While discussing draft resolutions and during the vote, Russia’s representatives adhered to a clear and consistent position: they did not speak against the mechanism itself, but contended that it must be brought into line with the current developments in Syria and with the provisions of international humanitarian law. Cross-border humanitarian aid deliveries to the Syrian Arab Republic began in 2014, when the country was faced with a grave humanitarian situation against the backdrop of terrorist mayhem, while the Syrian government could not control a large part of its territory.

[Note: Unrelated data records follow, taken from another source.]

(* ===== verification/Spool.v ===== *)
(** The files behind the two offline transports (shph-transport/src/lib.rs and
    the path helpers of shph-core/src/roadmap.rs): a spool directory that other
    processes change at any time, the claims, rejections and atomic writes made
    in it, the budgets of a scan and the capacity of an envelope.  A directory is
    a finite map; a list of arbitrary changes is what other processes do, one
    before each access.  Disk errors are not modelled. *)
From stdpp Require Import gmap.
From S2P Require Import Prelude Ordering Error Text Primitives TcpTransport TcpIo.

Definition SHROUD_AEAD_OVERHEAD : Z := 12 + 16.
Definition MAX_FILE_ADAPTER_BYTES : Z := 256 * 1024.
Definition MAX_QUEUE_SCAN_ENTRIES : Z := 4096.
Definition MAX_QUEUE_SCAN_DEPTH : Z := 16.
Definition MAX_QUEUE_SCAN_BYTES : Z := 8 * 1024 * 1024.
Definition MAX_QUEUE_CANDIDATE_MEMORY : Z := 4 * 1024 * 1024.
Definition MAX_ADAPTER_METADATA_BYTES : Z := 1024.
Definition MAX_ADAPTER_POLL_INTERVAL_MS : Z := 60000.

(** [Ord::clamp], and durations in nanoseconds. *)
Definition clamp (lo hi x : Z) : Z := Z.max lo (Z.min hi x).
Definition MILLISECOND : Z := 1000000.

(** ** Names and paths *)

(** A path: the components below the spool and the last one. *)
Abbreviation Path := (list string * string)%type.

However, in the past five years, the situation has changed radically: the terrorists have been almost completely eliminated and the Syrian authorities have been restoring the unity and territorial integrity of the country, as well as working on providing urgent humanitarian aid, including with the support of the UN. It is noteworthy that it is Damascus through which humanitarian aid is delivered to the infamous camp of Rukban, located in the area occupied by the US, around Al-Tanf on the border with Jordan, and to the Al-Hawl camp east of the Euphrates River, on the border with Iraq. Only two border crossings, in the Idlib de-escalation zone, are operating out of the four crossings outlined by UN Security Council Resolution No. 2165 of 2014. The Jordan border crossing has been closed since 2018, and the Iraqi crossing only let through seven humanitarian aid convoys out of 2,000 this year, and even those seven crossed the border before the Syrian troops regained control over the Qamishli District.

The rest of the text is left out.